I remember all too well the many stilted conversations, littered with mawkishly tendentious musings and didactic misconceptions, in which leftists expressed “enlightened” outrage at the very idea of the military. I also remember the people who obstinately held ROTC an affront to the integrity of the academy.  (Fortunately, the discipline I learned from my military parents empowered me to oppose my peers nonviolently, for a time, before abandoning them to their iniquity.) But of course, we were still to believe the opposition to ROTC on campus was just about DADT rather than a perverse failing of the culture of the Ivory Tower.

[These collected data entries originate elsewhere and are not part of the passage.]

Lemma demo_producer_prints_witness :
  ∃ w', DemoProducer.main MxFree demo_env (λ _ _, false) demo_boot =
    Some (mkExit 0 (str "/shmfx.log.demo_42 level=2 payload=demo producer pid=42" ++ newline ++
      str "/shmfx.log.demo_42 level=3 payload=this record is drained by an in-process LogCenter demo" ++ newline) [], w').
Proof.
  destruct (demo_producer_prints MxFree demo_env (λ _ _, false) demo_boot) as (w'&E&_).
  - exact (proj1 demo_boot_ok).
  - discriminate.
  - rewrite demo_destroy by (vm_compute; reflexivity).
    apply demo_can_demo; [split; vm_compute; split; (discriminate || reflexivity)|vm_compute; reflexivity|
      vm_compute; discriminate|vm_compute; discriminate|reflexivity|vm_compute; reflexivity].
  - intros n. exists 0%nat. split; [apply Nat.lt_0_succ|reflexivity].
  - exists w'. exact E.
Defined.

Lemma demo_multi_producer_prints_witness :
  ∃ schedule order w', strong schedule ∧ interleaves multi_lines order ∧
    DemoMultiProducer.main MxFree demo_env (λ _ _, demo_sys 42 11) (λ i, demo_env (i + 4)) schedule 1 demo_boot =
    Some (Done (mkExit 0 (concat order) [], w')).
Proof.
  assert (Hcan : can_demo MxFree (demo_env 1) (demo_env 4) (DemoMultiProducer.options 42)
    (prefix DemoMultiProducer.center_options) demo_boot).
  { apply demo_can_demo; [split; vm_compute; split; (discriminate || reflexivity)|vm_compute; reflexivity|
      vm_compute; discriminate|vm_compute; discriminate|reflexivity|vm_compute; reflexivity]. }
  destruct (demo_multi_producer_prints MxFree demo_env (λ _ _, demo_sys 42 11) (λ i, demo_env (i + 4)) [] 0 demo_boot)
    as [_ (schedule&[ex w']&Hs&E)]; [exact (proj1 demo_boot_ok)|rewrite demo_destroy by (vm_compute; reflexivity); exact Hcan|reflexivity|].
  cbn [app] in E.
  destruct (demo_multi_producer_prints MxFree demo_env (λ _ _, demo_sys 42 11) (λ i, demo_env (i + 4)) schedule 0 demo_boot)
    as [(res&E'&Hres) _]; [exact (proj1 demo_boot_ok)|rewrite demo_destroy by (vm_compute; reflexivity); exact Hcan|exact Hs|].
  rewrite E in E'. injection E' as <-. destruct (Hres ex w' eq_refl) as [(order&Ho&->) _].
  exists schedule, order, w'. split; [exact Hs|]. split; [exact Ho|exact E].
Defined.
Lemma string_app_length (a b : string) :
  String.length (a +:+ b) = (String.length a + String.length b)%nat.
Proof.
  induction a as [|c a IH]; [done|]. rewrite string_app_cons. simpl. by rewrite IH.
Qed.

Lemma string_app_assoc (a b c : string) : (a +:+ b) +:+ c = a +:+ b +:+ c.
Proof.
  induction a as [|x a IH]; [done|]. by rewrite !string_app_cons, IH.
Qed.

Lemma string_app_inv_tail (a b r : string) : a +:+ r = b +:+ r → a = b.
Proof.
  revert b. induction a as [|x a IH]; intros [|y b] H.
  - done.
  - apply (f_equal String.length) in H.
    rewrite !string_app_length in H. simpl in H. lia.
  - apply (f_equal String.length) in H.
    rewrite !string_app_length in H. simpl in H. lia.
  - rewrite !string_app_cons in H. injection H as -> H. f_equal. by apply IH.
Qed.

Lemma HasSuffix_app (s suffix : string) :
  strings.HasSuffix (s +:+ suffix) suffix = true.
Proof.
  unfold strings.HasSuffix. rewrite string_app_length.
  replace (String.length s + String.length suffix - String.length suffix)%nat
    with (String.length s) by lia.
  rewrite slice_from_app, String.eqb_refl, andb_true_r.
  apply Nat.leb_le. lia.
Qed.

Lemma HasPrefix_app_r (s p r : string) :
  strings.HasPrefix s p = true → strings.HasPrefix (s +:+ r) p = true.
Proof.
  intros [t ->]%HasPrefix_inv. rewrite string_app_assoc. apply HasPrefix_app.
Qed.

(** ** The configuration left by [init] *)

(** When [init] lets the process go on, the frontend prefix starts and
    ends with a slash and the backend URL ends with one. *)
Lemma init_normalized (prefix backend listen : string) (f : Flags) :
  init prefix backend listen = Some f →
  strings.HasPrefix (frontendAPIPrefix f) "/" = true
  ∧ strings.HasSuffix (frontendAPIPrefix f) "/" = true
  ∧ strings.HasSuffix (backendURL f) "/" = true
  ∧ port f = listen.
Proof.
  unfold init.
  destruct (String.eqb prefix ""); [done|].
  destruct (String.eqb backend ""); [done|].
  destruct (String.eqb listen ""); [done|].
  set (p1 := if negb (strings.HasPrefix prefix "/")
             then "/" +:+ prefix else prefix).
  set (p2 := if negb (strings.HasSuffix p1 "/") then p1 +:+ "/" else p1).
  set (b := if negb (strings.HasSuffix backend "/")
            then backend +:+ "/" else backend).
  assert (strings.HasPrefix p1 "/" = true) as Hp1.
  { subst p1.
    destruct (strings.HasPrefix prefix "/") eqn:E; [exact E|reflexivity]. }
  assert (strings.HasPrefix p2 "/" = true) as Hp2.
  { subst p2. destruct (strings.HasSuffix p1 "/"); cbn [negb]; [done|].
    by apply HasPrefix_app_r. }
  assert (strings.HasSuffix p2 "/" = true) as Hs2.
  { subst p2. destruct (strings.HasSuffix p1 "/") eqn:E; cbn [negb]; [done|].
    apply HasSuffix_app. }
  assert (strings.HasSuffix b "/" = true) as Hb.
  { subst b. destruct (strings.HasSuffix backend "/") eqn:E; cbn [negb];
      [done|]. apply HasSuffix_app. }
  clearbody p1 p2 b. intros [= <-]. done.
Qed.

(** ** Facts about [Director] *)

Section director_facts.

Variable backend : url.URL.
Variable prefix : string.

Lemma Director_result (w : World http.Request) :
  result (proxy.Director backend prefix) w =
    let req := target w in
    http.mkRequest (http.Method req)
      (url.mkURL (url.Scheme backend) (url.Host backend)
         (url.Path backend +:+
            strings.TrimPrefix
              (proxy.originalPath prefix (url.Path (http.URL req))) "/")
         (url.RawQuery (http.URL req)))
      (url.Host backend)
      (sanitized (http.req_Header req))
      (http.Body req) (http.RemoteAddr req).
Proof. reflexivity. Qed.

Lemma Director_path (w : World http.Request) :
  url.Path (http.URL (result (proxy.Director backend prefix) w)) =
    url.Path backend +:+
      strings.TrimPrefix
        (proxy.originalPath prefix (url.Path (http.URL (target w)))) "/".
Proof. reflexivity. Qed.

Lemma Director_header (w : World http.Request) :
  http.req_Header (result (proxy.Director backend prefix) w) =
    sanitized (http.req_Header (target w)).
Proof. reflexivity. Qed.

End director_facts.

Lemma originalPath_prefixed (prefix r : string) :
  proxy.originalPath prefix (prefix +:+ r) =
    if String.eqb r "" then "/" else r.
Proof.
  unfold proxy.originalPath. by rewrite HasPrefix_app, TrimPrefix_app.
Qed.

Lemma originalPath_other (prefix path : string) :
  strings.HasPrefix path prefix = false →
  proxy.originalPath prefix path = path.
Proof. unfold proxy.originalPath. by intros ->. Qed.

(** Stripping one slash from the remainder gives the same text whether
    or not the empty remainder was first replaced by ["/"]. *)
Lemma TrimPrefix_originalPath (prefix path : string) :
  strings.HasPrefix path prefix = true →
  strings.TrimPrefix (proxy.originalPath prefix path) "/" =
    strings.TrimPrefix (strings.TrimPrefix path prefix) "/".
Proof.
  intros [r ->]%HasPrefix_inv.
  rewrite originalPath_prefixed, TrimPrefix_app.
  destruct (String.eqb_spec r "") as [->|]; done.
Qed.

(** ** The path rewriter *)

(** C1 (amended).  For every inbound path [P] that starts with the
    frontend prefix, [Director] sets the outbound path to the backend
    base path followed by [P] without the prefix and without one
    leading slash, if it has one.  When [P] is the prefix itself the
    outbound path is the backend base path itself; it is empty exactly
    when the backend base path is empty. *)
Theorem C1_rewrite_prefixed (backend : url.URL) (prefix : string)
    (w : World http.Request) :
  let P := url.Path (http.URL (target w)) in
  let out := url.Path (http.URL (result (proxy.Director backend prefix) w)) in
  strings.HasPrefix P prefix = true →
  out = url.Path backend
          +:+ strings.TrimPrefix (strings.TrimPrefix P prefix) "/"
  ∧ (P = prefix →
     out = url.Path backend ∧ (out = "" ↔ url.Path backend = "")).
Proof.
  intros P out HP. subst out. rewrite Director_path. fold P.
  rewrite (TrimPrefix_originalPath _ _ HP). split; [done|].
  intros ->. rewrite TrimPrefix_self.
  change (strings.TrimPrefix "" "/") with "". by rewrite string_app_nil_r.
Qed.

Lemma C1_rewrite_prefixed_witness :
  strings.HasPrefix "/api/users" "/api/" = true
  ∧ url.Path (http.URL (result (proxy.Director example_backend "/api/")
                          (inbound "GET" "/api/users" "x=1" ∅)))
    = "/v1/users"
  ∧ strings.HasPrefix "/api/" "/api/" = true
  ∧ url.Path (http.URL (result (proxy.Director example_backend "/api/")
                          (inbound "GET" "/api/" "" ∅)))
    = "/v1/".
Proof.
  split; [reflexivity|].
  split; [exact (proj1 (C1_rewrite_prefixed example_backend "/api/"
                          (inbound "GET" "/api/users" "x=1" ∅) eq_refl))|].
  split; [reflexivity|].
  exact (proj1 (proj2 (C1_rewrite_prefixed example_backend "/api/"
                         (inbound "GET" "/api/" "" ∅) eq_refl) eq_refl)).
Defined.

(** C1 as stated fails: with a backend URL that has no path, a request
    for the frontend prefix itself is sent on with an empty path. *)
Lemma C1_counterexample_empty_base :
  let w := inbound "GET" "/api/" "" ∅ in
  url.Path (http.URL (target w)) = "/api/"
  ∧ url.Path (http.URL (result (proxy.Director pathless_backend "/api/") w))
    = "".
Proof. split; reflexivity. Qed.

Lemma HasPrefix_cons (c d : ascii) (p s : string) :
  strings.HasPrefix (String d s) (String c p) =
    if Ascii.eqb c d then strings.HasPrefix s p else false.
Proof. reflexivity. Qed.

Lemma slashes_app (m n : nat) : slashes (m + n) = slashes m +:+ slashes n.
Proof. induction m as [|m IH]; [done|]. simpl. by rewrite IH. Qed.

Lemma slashes_length (n : nat) : String.length (slashes n) = n.
Proof. induction n as [|n IH]; [done|]. simpl. by rewrite IH. Qed.

Lemma leading_slashes_split (s : string) :
  ∃ r0 : string,
    strings.HasPrefix r0 "/" = false ∧ s = slashes (leading_slashes s) +:+ r0.
Proof.
  induction s as [|c s (r0 & Hr0 & IH)]; [by exists ""|].
  cbn [leading_slashes]. destruct (Ascii.eqb c "/") eqn:E.
  - apply Ascii.eqb_eq in E as ->. exists r0. split; [done|].
    cbn [slashes]. rewrite string_app_cons. by rewrite <- IH.
  - exists (String c s). split; [|done].
    change "/" with (String "/" ""). rewrite HasPrefix_cons.
    by rewrite Ascii.eqb_sym, E.
Qed.

Lemma HasSuffix_slash_one (c : ascii) :
  strings.HasSuffix (String c "") "/" = Ascii.eqb c "/".
Proof.
  unfold strings.HasSuffix.
  cbn [String.length Nat.sub strings.slice_from Nat.leb andb].
  change "/" with (String "/" ""). cbn [String.eqb].
  by destruct (Ascii.eqb c "/").
Qed.

Lemma HasSuffix_slash_cons (c d : ascii) (s : string) :
  strings.HasSuffix (String c (String d s)) "/"
  = strings.HasSuffix (String d s) "/".
Proof.
  unfold strings.HasSuffix.
  cbn [String.length Nat.sub strings.slice_from Nat.leb andb].
  by rewrite Nat.sub_0_r.
Qed.

Lemma trailing_slashes_le (s : string) :
  (trailing_slashes s <= String.length s)%nat.
Proof.
  induction s as [|c s IH]; [done|]. cbn [trailing_slashes String.length].
  destruct (Ascii.eqb c "/" && _); lia.
Qed.

Lemma trailing_slashes_split (s : string) :
  ∃ b0 : string,
    strings.HasSuffix b0 "/" = false
    ∧ s = b0 +:+ slashes (trailing_slashes s).
Proof.
  induction s as [|c s (b0 & Hb0 & IH)]; [by exists ""|].
  cbn [trailing_slashes].
  destruct (Nat.eqb_spec (trailing_slashes s) (String.length s)) as [Ht|Ht].
  - assert (b0 = "") as ->.
    { apply (f_equal String.length) in IH.
      rewrite string_app_length, slashes_length in IH.
      destruct b0; [done|]. simpl in IH. lia. }
    destruct (Ascii.eqb c "/") eqn:E; cbn [andb].
    + apply Ascii.eqb_eq in E as ->. exists "". split; [done|].
      cbn [slashes]. by rewrite IH at 1.
    + exists (String c ""). split; [by rewrite HasSuffix_slash_one|].
      by rewrite IH at 1.
  - rewrite andb_false_r. exists (String c b0).
    split; [|by rewrite string_app_cons, <- IH].
    destruct b0 as [|d b0]; [|by rewrite HasSuffix_slash_cons].
    exfalso. apply Ht. apply (f_equal String.length) in IH.
    rewrite string_app_length, slashes_length in IH. simpl in IH. done.
Qed.

Lemma leading_slashes_TrimPrefix (o : string) :
  leading_slashes (strings.TrimPrefix o "/") = Nat.pred (leading_slashes o).
Proof.
  destruct o as [|c o]; [done|]. unfold strings.TrimPrefix.
  change "/" with (String "/" "") at 1. rewrite HasPrefix_cons.
  cbn [leading_slashes]. rewrite (Ascii.eqb_sym "/" c).
  by destruct (Ascii.eqb c "/") eqn:E; cbn [leading_slashes]; rewrite ?E.
Qed.

Lemma HasPrefix_two_slashes (o : string) :
  strings.HasPrefix o "//" = false ↔ (leading_slashes o <= 1)%nat.
Proof.
  destruct o as [|c o]; [by split; [simpl; lia|]|].
  change "//" with (String "/" (String "/" "")). rewrite HasPrefix_cons.
  cbn [leading_slashes]. rewrite (Ascii.eqb_sym "/" c).
  destruct (Ascii.eqb c "/"); [|by split; [lia|]].
  destruct o as [|d o]; [by split; [simpl; lia|]|].
  rewrite HasPrefix_cons. cbn [leading_slashes]. rewrite (Ascii.eqb_sym "/" d).
  destruct (Ascii.eqb d "/"); [|by split; [lia|]].
  split; [done|lia].
Qed.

After the repeal, Connecticut’s only Navy ROTC program and a new Air Force ROTC unit finally began operating in New Haven. The official photos of the new NROTC midshipmen have reverberated around the world, broadcasting the pride of Yale—a place where the service of alumni fallen in the Great War is honored in the immortality of marble. But while much of the commentary has been positive, there have been those—including the aforementioned sometime liberal leader and the other one in every six students opposing ROTC regardless of DADT—who assure us that the U.S. military is still “despicable” and that the image of cadet uniforms in the rotunda still “freaks them out.”

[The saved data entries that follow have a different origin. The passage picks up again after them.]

(** * A shallow embedding of the Tic-Tac-Toe session server (server.js)

    The file follows the layout of the source: the board helpers and the
    [GameRoom] class first, then the two registries and the socket event
    handlers, then the properties. *)

From Stdlib Require Import ZArith Bool.
From stdpp Require Import base decidable option list strings gmap.

Local Open Scope string_scope.
Local Open Scope list_scope.
Local Open Scope nat_scope.

(** ** Marks, cells and room status *)

(** The two symbols ['X'] and ['O']. *)
Inductive Mark := X | O.

(** The three status strings ['waiting'], ['playing'], ['finished']. *)
Inductive Status := waiting | playing | finished.

#[global] Instance Mark_eq_dec : EqDecision Mark.
Proof. solve_decision. Defined.

#[global] Instance Status_eq_dec : EqDecision Status.
Proof. solve_decision. Defined.

(** A board cell: [None] is JavaScript's [null], [Some m] a mark. *)
Definition Cell := option Mark.

(** [board[i]] for an integer [i]: the outer [None] is [undefined], which
    JavaScript yields for every index that is not an element of the array
    (negative, or past the end). *)
Definition at_index (b : list Cell) (i : Z) : option Cell :=
  if (i <? 0)%Z then None else b !! Z.to_nat i.

(** [Array(9).fill(null)] *)
Definition empty_board : list Cell := replicate 9 None.

(** [c === 'X' ? 'O' : 'X'] *)
Definition toggle (c : Mark) : Mark :=
  match c with X => O | O => X end.

(** ** checkWinner *)

Definition winPatterns : list (nat * nat * nat) :=
  [ (0, 1, 2); (3, 4, 5); (6, 7, 8);   (* rows *)
    (0, 3, 6); (1, 4, 7); (2, 5, 8);   (* columns *)
    (0, 4, 8); (2, 4, 6) ].            (* diagonals *)

(** The body of the loop for one pattern [[a, b, c]]: [board[a]] must be
    truthy (a mark, neither [null] nor [undefined]) and strictly equal to
    [board[b]] and to [board[c]]; the value returned is [board[a]]. *)
Definition pattern_mark (b : list Cell) (p : nat * nat * nat) : option Mark :=
  let '(i, j, k) := p in
  match b !! i with
  | Some (Some m) =>
      if bool_decide (b !! j = Some (Some m)) && bool_decide (b !! k = Some (Some m))
      then Some m else None
  | _ => None
  end.

(** The [for (const pattern of winPatterns)] loop with its early return. *)
Fixpoint scan_patterns (b : list Cell) (ps : list (nat * nat * nat)) : option Mark :=
  match ps with
  | [] => None
  | p :: ps' =>
      match pattern_mark b p with
      | Some m => Some m
      | None => scan_patterns b ps'
      end
  end.

Definition checkWinner (b : list Cell) : option Mark :=
  scan_patterns b winPatterns.

(** ** class GameRoom *)

Module GameRoom.

(** An element of [this.players]. *)
Record PlayerEntry := mkEntry {
  socketId : string;
  name : string;
  symbol : Mark
}.

Record t := mk {
  id : string;
  isPublic : bool;
  creatorId : string;
  players : list PlayerEntry;
  board : list Cell;
  currentPlayer : Mark;
  status : Status;
  winner : option Mark;
  moves : nat
}.

Definition with_players (ps : list PlayerEntry) (r : t) : t :=
  mk (id r) (isPublic r) (creatorId r) ps (board r) (currentPlayer r)
     (status r) (winner r) (moves r).

Definition with_status (s : Status) (r : t) : t :=
  mk (id r) (isPublic r) (creatorId r) (players r) (board r) (currentPlayer r)
     s (winner r) (moves r).

(** [constructor(id, isPublic, creatorId)] *)
Definition new (rid : string) (pub : bool) (creator : string) : t :=
  mk rid pub creator [] empty_board X waiting None 0.

(** [addPlayer(socketId, playerName)]: the returned boolean and the room
    after the call. *)
Definition addPlayer (sid nm : string) (r : t) : bool * t :=
  if bool_decide (2 ≤ length (players r))%nat then (false, r)
  else
    let playerSymbol := if bool_decide (length (players r) = 0) then X else O in
    let r1 := with_players (players r ++ [mkEntry sid nm playerSymbol]) r in
    let r2 := if bool_decide (length (players r1) = 2)
              then with_status playing r1 else r1 in
    (true, r2).

(** [reset()] *)
Definition reset (r : t) : t :=
  mk (id r) (isPublic r) (creatorId r) (players r)
     empty_board X
     (if bool_decide (length (players r) = 2) then playing else waiting)
     None 0.

(** [removePlayer(socketId)] *)
Definition removePlayer (sid : string) (r : t) : t :=
  let r1 := with_players (filter (λ p, socketId p ≠ sid) (players r)) r in
  if bool_decide (length (players r1) = 0)
  then reset (with_status waiting r1)
  else r1.

(** [makeMove(index, socketId)]: the returned boolean and the room after
    the call.  [index] is the integer the client sent.
    [this.board[index] !== null] holds for a mark and for [undefined]; the
    write [this.board[index] = ...] is therefore only reached for an index
    inside the array, where it replaces the cell (the list update below is
    never applied out of range).  [find] returns the first entry with the
    caller's id. *)
Definition makeMove (index : Z) (sid : string) (r : t) : bool * t :=
  if bool_decide (status r ≠ playing) then (false, r)
  else
    match at_index (board r) index with
    | Some None =>
        match find (λ p, String.eqb (socketId p) sid) (players r) with
        | None => (false, r)
        | Some player =>
            if bool_decide (symbol player ≠ currentPlayer r) then (false, r)
            else
              let board' := <[Z.to_nat index := Some (currentPlayer r)]> (board r) in
              let moves' := S (moves r) in
              let winner' := checkWinner board' in
              if bool_decide (is_Some winner') || bool_decide (moves' = 9)
              then (true, mk (id r) (isPublic r) (creatorId r) (players r)
                             board' (currentPlayer r) finished winner' moves')
              else (true, mk (id r) (isPublic r) (creatorId r) (players r)
                             board' (toggle (currentPlayer r)) (status r)
                             winner' moves')
        end
    | _ => (false, r)
    end.

End GameRoom.

(** ** JavaScript [Map] with its iteration order

    [Array.from(rooms.values())] lists the rooms in insertion order, so the
    room registry is an association list: [set] on a key already present
    replaces the value in place, [set] on a new key appends. *)

Module JsMap.
Section Ops.
Context {V : Type}.

Definition t := list (string * V).

Fixpoint get (k : string) (m : t) : option V :=
  match m with
  | [] => None
  | (k', v) :: m' => if String.eqb k k' then Some v else get k m'
  end.

Fixpoint set (k : string) (v : V) (m : t) : t :=
  match m with
  | [] => [(k, v)]
  | (k', v') :: m' =>
      if String.eqb k k' then (k', v) :: m' else (k', v') :: set k v m'
  end.

Fixpoint delete (k : string) (m : t) : t :=
  match m with
  | [] => []
  | (k', v) :: m' =>
      if String.eqb k k' then delete k m' else (k', v) :: delete k m'
  end.

Definition values (m : t) : list V := map snd m.
End Ops.
Arguments t : clear implicits.
End JsMap.

(** ** The registries and what a handler emits *)

(** A value of the [players] map ([socketId -> player info]).  The source
    creates it as [{ name, roomId: null }]; [readyForRematch] is then absent
    and reads as [undefined], which the only reader treats as [false]. *)
Record PlayerInfo := mkPlayer {
  name : string;
  roomId : option string;
  readyForRematch : bool
}.

(** A string is falsy exactly when it is empty. *)
Definition truthy (s : string) : bool :=
  match s with EmptyString => false | _ => true end.

(** [player.roomId] when it is truthy. *)
Definition bound_room (p : PlayerInfo) : option string :=
  match roomId p with
  | Some rid => if truthy rid then Some rid else None
  | None => None
  end.

(** The two module-level maps [rooms] and [players]. *)
Record Server := mkServer {
  rooms : JsMap.t GameRoom.t;
  players : gmap string PlayerInfo
}.

Definition init : Server := mkServer [] ∅.

(** JSON values of the flat object [getPublicInfo] builds. *)
Inductive JsValue :=
| JStr (s : string)
| JBool (b : bool)
| JNum (n : nat).

Definition status_string (s : Status) : string :=
  match s with
  | waiting => "waiting"
  | playing => "playing"
  | finished => "finished"
  end.

(** [getPublicInfo()]: the object literal, as its list of properties in
    the order written. *)
Definition getPublicInfo (r : GameRoom.t) : list (string * JsValue) :=
  [ ("id", JStr (GameRoom.id r));
    ("isPublic", JBool (GameRoom.isPublic r));
    ("playersCount", JNum (length (GameRoom.players r)));
    ("status", JStr (status_string (GameRoom.status r))) ].

(** Property access [o.k] on such an object: [None] is [undefined]. *)
Definition prop (k : string) (o : list (string * JsValue)) : option JsValue :=
  snd <$> find (λ kv, String.eqb (fst kv) k) o.

(** [getPublicRooms()] *)
Definition getPublicRooms (rs : JsMap.t GameRoom.t) : list (list (string * JsValue)) :=
  map getPublicInfo
      (List.filter (λ room, GameRoom.isPublic room
                            && bool_decide (GameRoom.status room = waiting))
                   (JsMap.values rs)).

(** An element of the [players] array of the ['game-state'] payload. *)
Record PlayerView := mkView {
  view_name : string;
  view_symbol : Mark;
  isCurrentPlayer : bool
}.

(** The ['game-state'] payload built by [updateRoomState]. *)
Record GameState := mkState {
  state_board : list Cell;
  state_currentPlayer : Mark;
  state_status : Status;
  state_winner : option Mark;
  state_players : list PlayerView;
  isDraw : bool
}.

Definition snapshot (room : GameRoom.t) : GameState :=
  mkState (GameRoom.board room) (GameRoom.currentPlayer room)
          (GameRoom.status room) (GameRoom.winner room)
          (map (λ p, mkView (GameRoom.name p) (GameRoom.symbol p)
                            (bool_decide (GameRoom.symbol p = GameRoom.currentPlayer room)))
               (GameRoom.players room))
          (bool_decide (GameRoom.moves room = 9)
           && negb (bool_decide (is_Some (GameRoom.winner room)))).

(** Event names and payloads sent to clients. *)
Inductive Message :=
| public_rooms (l : list (list (string * JsValue)))
| room_created (rid : string) (pub : bool)
| error (message : string)
| room_joined (rid : string)
| game_state (s : GameState)
| rematch_requested.

(** Who an [emit] addresses: [socket.emit], [io.to(room).emit],
    [socket.to(room).emit] (the room without the sender) and [io.emit]. *)
Inductive Target :=
| ToSocket (sid : string)
| ToRoom (rid : string)
| ToRoomExcept (rid sid : string)
| ToAll.

(** What a handler asks of the transport, in program order. *)
Inductive Action :=
| Emit (to : Target) (m : Message)
| SocketJoin (sid rid : string)
| SocketLeave (sid rid : string).

(** [updateRoomState(roomId)] *)
Definition updateRoomState (rid : string) (st : Server) : list Action :=
  match JsMap.get rid (rooms st) with
  | None => []
  | Some room => [Emit (ToRoom rid) (game_state (snapshot room))]
  end.

(** [player.roomId = v] on the record stored under [sid], when there is one. *)
Definition set_roomId (sid : string) (v : option string)
    (ps : gmap string PlayerInfo) : gmap string PlayerInfo :=
  match ps !! sid with
  | Some p => <[sid := mkPlayer (name p) v (readyForRematch p)]> ps
  | None => ps
  end.

(** [player.readyForRematch = v] on the record stored under [sid], when
    there is one. *)
Definition set_ready (sid : string) (v : bool)
    (ps : gmap string PlayerInfo) : gmap string PlayerInfo :=
  match ps !! sid with
  | Some p => <[sid := mkPlayer (name p) (roomId p) v]> ps
  | None => ps
  end.

(** [players.get(sid)?.readyForRematch], as a truth value. *)
Definition is_ready (ps : gmap string PlayerInfo) (sid : string) : bool :=
  match ps !! sid with
  | Some p => readyForRematch p
  | None => false
  end.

The impregnability of such inanity is the real threat to the academy and the world it purports to serve. How on earth can we expect the “best and the brightest” to govern well while defiantly ignorant of and obdurately hostile to the Armed Forces? How fully could they consider our national interests while lacking even the obvious understanding that the enlisted and their officers never decide to start or end war, regardless of what they might think of such belligerence. What sort of world could endure governance by “leaders” who think soldiers analogous to demons and pacifism viable?

These people who oppose the very idea of the military are a remnant of the chaotic narcissism that saw a generation vomit out the dignity of its own defenders. They are a contemptibly spineless lot, afflicted with a nefarious defeatism, which would delight in entrusting the protection of the earth to crackpot organizations, two-bit dictators, and the French. Their beliefs and values—such as they are—are a cancer once thought to be in remission, that would compromise our entire body politic, if ever left to fester. And these are many of the people who want to “change” America by running her institutions.

While growing up on Army bases, I learned that freedom is a foundation built upon a shifting precipice. It must be ever maintained against the winds of the day. If the pacifists, isolationists, and other enemies of the military—and thus of freedom—ever get their way, the winds will keep howling. But there will be no brave hearts left to hold the fort. Nor will there be peace for the living.